"Nunca he pensado en la edad como en una gotera en el techo que le indica a uno la cantidad de vida que le va quedando" La expresión es de Gabriel García Márquez, ("Memoria de mis putas tristes"). Y la suscribo completamente, hoy que cumplo 63 años.
Cuando cumplía 22, tomé conciencia de que el mundo es el que envejece. No uno.
Y tomé conciencia de tal circunstancia, porque a esa edad pertenecía a un grupo que quería cambiarlo todo: me codeaba con la elite de dirigentes estudiantiles exitosos de la Universidad de Guayaquil, donde solíamos encarar en largas tertulias, las expectativas de una dictadura militar que, para manejar la nueva riqueza petrolera, embaucó al país autoproclamándose "nacionalista y revolucionaria". En verdad esa dictadura nos acercaba -luego de un riguroso y continuo análisis marxista de la realidad nacional- a la visión izquierdista de la lucha contra la burguesía y el imperialismo. Por eso cuando veo a algunos jóvenes de hoy, bajo la ilusión de Correa, me doy cuenta que es el mundo el que envejece...
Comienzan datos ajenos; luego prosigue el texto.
(** * Log_Reg_Classifier: corpus loading and cross-validated evaluation

    A shallow embedding of [Data_Collector/Log_Reg_Classifier.py].

    The script is Python 2: a [str] is a byte string, modelled by [string]
    (a list of 8-bit [ascii]).  Python exceptions are values of [exn]; a
    computation returns the list of the effects it performed together with
    either its value or the exception that stopped it.  A floating point
    score is carried as the rational it denotes; the script does no
    arithmetic on scores of its own, it hands them to [numpy.mean], whose
    float64 rounding is numpy's.  Calls into scikit-learn, numpy and
    Python's [random] module go through interfaces, since their code is not
    part of the script. *)

From Stdlib Require Import Ascii String QArith Qabs Qround.
From Stdlib Require Floats.
From stdpp Require Import gmap strings list fin_maps pretty.

Local Open Scope string_scope.
Local Open Scope list_scope.

(** ** Python byte strings *)

Module PyStr.

(** [str.isspace] of one byte in the C locale: space, and tab to carriage
    return. *)
Definition isspace (c : ascii) : bool :=
  let n := nat_of_ascii c in
  (n =? 32)%nat || ((9 <=? n)%nat && (n <=? 13)%nat).

Fixpoint lstrip (s : string) : string :=
  match s with
  | String c s' => if isspace c then lstrip s' else s
  | EmptyString => EmptyString
  end.

Definition rstrip (s : string) : string :=
  String.rev (lstrip (String.rev s)).

(** [s.strip()] *)
Definition strip (s : string) : string := rstrip (lstrip s).

(** Truth value of a [str]: non-empty. *)
Definition truthy (s : string) : bool :=
  match s with EmptyString => false | String _ _ => true end.

Definition newline : ascii := ascii_of_nat 10.
Definition backslash : ascii := ascii_of_nat 92.
Definition slash : ascii := ascii_of_nat 47.

(** Iterating over a file opened with mode ['r'] yields its lines, each
    one with its terminating newline (the last line may lack it). *)
Fixpoint readlines (s : string) : list string :=
  match s with
  | EmptyString => []
  | String c s' =>
      if decide (c = newline) then String c EmptyString :: readlines s'
      else match readlines s' with
           | [] => [String c EmptyString]
           | l :: ls => String c l :: ls
           end
  end.

Fixpoint contains (c : ascii) (s : string) : bool :=
  match s with
  | EmptyString => false
  | String d s' => bool_decide (c = d) || contains c s'
  end.

Definition startswith_slash (s : string) : bool :=
  match s with
  | String c _ => bool_decide (c = slash)
  | EmptyString => false
  end.

Fixpoint endswith_slash (s : string) : bool :=
  match s with
  | EmptyString => false
  | String c EmptyString => bool_decide (c = slash)
  | String _ s' => endswith_slash s'
  end.

(** [sep.join(l)] *)
Definition join (sep : string) (l : list string) : string :=
  String.concat sep l.

(** A byte string without backslash decodes under ['unicode-escape'] to
    the code points of its bytes (Latin-1); encoding those as UTF-8 keeps
    a byte below 128 and turns any other byte into two. *)
Fixpoint latin1_to_utf8 (s : string) : string :=
  match s with
  | EmptyString => EmptyString
  | String c s' =>
      let n := nat_of_ascii c in
      if (n <? 128)%nat then String c (latin1_to_utf8 s')
      else String (ascii_of_nat (192 + n / 64))
             (String (ascii_of_nat (128 + n mod 64)) (latin1_to_utf8 s'))
  end.

End PyStr.

(** [os.path.join(a, b)] of [posixpath]. *)
Definition os_path_join (a b : string) : string :=
  if PyStr.startswith_slash b then b
  else if bool_decide (a = "") || PyStr.endswith_slash a then a +:+ b
  else a +:+ "/" +:+ b.

(** ** Values, exceptions and effects *)

(** The script's tunables. *)
Definition DEP : string := "./mixed_depression".
Definition NON_DEP : string := "./mixed_non_depression".
Definition ANALYZER : string := "word".
Definition NGRAM_MAX : nat := 3.
Definition PENALTY : string := "l1".
Definition KFOLD_SPLITS : nat := 10.
Definition EVAL_AVERAGE : string := "binary".

(** A scipy sparse matrix, by its column count and its rows. *)
Record matrix : Type := Matrix { n_cols : nat; rows : list (list Q) }.

Definition shape (m : matrix) : nat * nat := (length (rows m), n_cols m).

(** Keyword arguments of [CountVectorizer] and [TfidfVectorizer]. *)
Record vec_config : Type :=
  VecConfig { ngram_range : nat * nat; analyzer : string; encoding : string }.

(** Keyword arguments of [LogisticRegression]. *)
Record lr_config : Type :=
  LrConfig { penalty : string; class_weight : option string }.

Inductive exn : Type :=
  | OSError (path : string)
  | IOError (path : string)
  | UnicodeDecodeError (line : string)
  | IndexError
  | ValueError (msg : string).

Inductive result (A : Type) : Type :=
  | Ok (a : A)
  | Raise (e : exn).
Arguments Ok {A} a.
Arguments Raise {A} e.

(** What a [print] statement is given. *)
Inductive value : Type :=
  | VStr (s : string)
  | VInt (n : nat)
  | VFloat (q : Q)
  | VShape (s : nat * nat)
  | VInts (l : list Z)
  | VFloats (l : list Q)
  | VStrs (l : list string).

Inductive event : Type :=
  | EvPrint (args : list value)
  | EvListdir (path : string)
  | EvOpen (path : string)
  | EvFit (cfg : lr_config) (x_train : matrix) (y_train : list Z).

(** A computation: the effects performed, in order, and the outcome. *)
Definition M (A : Type) : Type := (list event * result A)%type.

Definition M_ret {A} (a : A) : M A := ([], Ok a).

Definition M_bind {A B} (k : A -> M B) (m : M A) : M B :=
  match m with
  | (t, Ok a) => let '(t', r) := k a in (t ++ t', r)
  | (t, Raise e) => (t, Raise e)
  end.

#[global] Instance M_mret : MRet M := @M_ret.
#[global] Instance M_mbind : MBind M := @M_bind.

Definition raise {A} (e : exn) : M A := ([], Raise e).
Definition emit (e : event) : M unit := ([e], Ok tt).
Definition lift {A} (r : result A) : M A := ([], r).
Definition print (args : list value) : M unit := emit (EvPrint args).

Definition trace {A} (m : M A) : list event := m.1.
Definition outcome {A} (m : M A) : result A := m.2.

Definition result_value {A} (r : result A) : option A :=
  match r with Ok a => Some a | Raise _ => None end.
Definition outcome_value {A} (m : M A) : option A := result_value (outcome m).

Fixpoint foldlM {A B} (f : A -> B -> M A) (a : A) (l : list B) : M A :=
  match l with
  | [] => mret a
  | b :: l' => a' ← f a b; foldlM f a' l'
  end.

(** [l[i]] *)
Definition py_index {A} (l : list A) (i : nat) : M A :=
  match l !! i with
  | Some a => mret a
  | None => raise IndexError
  end.

(** [a[indices]] of numpy, with an array of indices. *)
Fixpoint np_take {A} (l : list A) (indices : list nat) : M (list A) :=
  match indices with
  | [] => mret []
  | i :: indices' => a ← py_index l i; r ← np_take l indices'; mret (a :: r)
  end.

(** ** The world outside the script *)

(** The file system: what [os.listdir] returns for a directory and what a
    file holds. *)
Record filesystem : Type :=
  FileSystem { dirs : gmap string (list string); files : gmap string string }.

(** Python's standard library: the ['unicode-escape'] codec followed by
    UTF-8 encoding, on a line that holds a backslash ([None] when the codec
    raises), and the outcome of [random.shuffle], some rearrangement of its
    argument. *)
Class PyLib : Type := {
  unicode_escape_utf8 : string -> option string;
  shuffle : list string -> list string;
  shuffle_perm : forall l, shuffle l ≡ₚ l
}.

(** [x[i], x[j] = x[j], x[i]] *)
Definition swap (x : list string) (i j : nat) : list string :=
  match x !! i, x !! j with
  | Some a, Some b => <[j:=a]> (<[i:=b]> x)
  | _, _ => x
  end.

(** The loop of [random.shuffle] of Python 2.7, [i] running from the last
    position down to 1 and [j = int(random() * (i+1))]; [rand k] is what the
    [k]-th call of [random()] returns, a number from 0 up to but not
    including 1, so that [j] is in range. *)
Fixpoint shuffle_loop (rand : nat -> Q) (k i : nat) (x : list string)
    : list string :=
  match i with
  | O => x
  | S i' =>
      let j := Z.to_nat (Qfloor (rand k * inject_Z (Z.of_nat (i + 1)))) in
      shuffle_loop rand (S k) i' (swap x i j)
  end.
Igual sentimiento me despertó la irrupción de Febres-Cordero en la política nacional. Ya andaba por los 33 cuando el ingeniero me convenció de que la opción de una economía social de mercado, significaba una salida válida al desarrollo nacional. Y que la ilusión del poder de la izquierda -con "el Ché", Allende y Fidel de por medio- no era más que una manera de ver al mundo hacerse viejo...
Para entonces el camino me había llevado a la dirigencia profesional y a incursionar a la vez, en la página de opinión de El Universo. Ya los hijos crecían. Igual que los sobrinos. Y entonces me tocó la ocasión de ver de cerca la política. No la política en términos "virtuales" como solemos avizorarla desde la butaca de la casa, ora a través de los noticieros de la radio y la televisión -cadenas gobiernistas incluidas- o de las páginas de la prensa, o de las redes sociales, sino la política en términos "reales". Esa política que exigía, según sostenían algunos de sus más connotados exponentes, usar escafandra para descender a las insondables profundidades de traiciones y latrocinios, en que suele cocinarse con las salvedades que toda regla impone observar.
Y la verdad es que la experiencia no me agradó del todo. Pero me confirmó la idea de que el mundo envejece. No nosotros. Esa fue la parte agradable de la experiencia, magnificada porque pude contrastar sin intermediación, esa realidad con la intimidad del mundo empresarial, porque también ya me había vinculado a la Cámara de Industrias de Guayaquil. Ahora, cuando escucho a un político hablar, siempre pienso que todos tienen el mismo código genético: solo que unos salieron menos avispaditos que otros... No hablaré del código genético de los empresarios.
Casi entrando a los 50 me correspondió observar de cerca algunos de los episodios de la espantosa crisis financiera. Para entonces me había metido de lleno al periodismo de opinión y de análisis, en las páginas de EL TELÉGRAFO. Tengo mis criterios sobre los verdaderos autores, cómplices, encubridores y beneficiarios de la catástrofe bancaria. Algún día pondré en orden mis apuntes, no para señalarlos, sino para tratar de responder una incómoda pregunta a lo Agatha Christie: ¿a quienes benefició el crimen? Pero lo cierto es que esa tragedia se veía venir, como cuando el viento anuncia lluvia. Y hubo mucha gente que teniendo poder para -por lo menos- mitigar el dolor que ya se advertía, prefirió mirar para otro lado esperando que el trancazo avisara la magnitud del golpe. Fue terrible.
Y para colmo, con el gobierno de Correa volví a vivir en retrospectiva, los sudores urgentísimos de la revolución que proclamaba el nuevo evangelio, ahora según el socialismo del siglo XXI. Seguían los íconos de "el Ché" y Allende, ya canonizados por la izquierda sacrosanta. Y al rostro macilento de Fidel se había agregado el pletórico de corticoides, que caracterizaba la enfermedad mortal de Chávez. El mundo envejece. No uno...
Como el personaje de García Márquez en la obra citada, s estas alturas del partido declaro que he aprendido a evaluar mi vida no por años, sino por décadas. Y, parafraseándolo, diré que ésta, la de los 60 -cuyo cuarto año empiezo hoy- es la más intensa por la sospecha de que ya no me queda tiempo para equivocarme. Porque es el mundo el que envejece.
Y porque es el mundo el que envejece, no pienso en la edad como una gotera en el techo, que le indica a uno la cantidad de vida que le va quedando. Yo espero vivir todo lo que pueda, con la ayuda de Dios.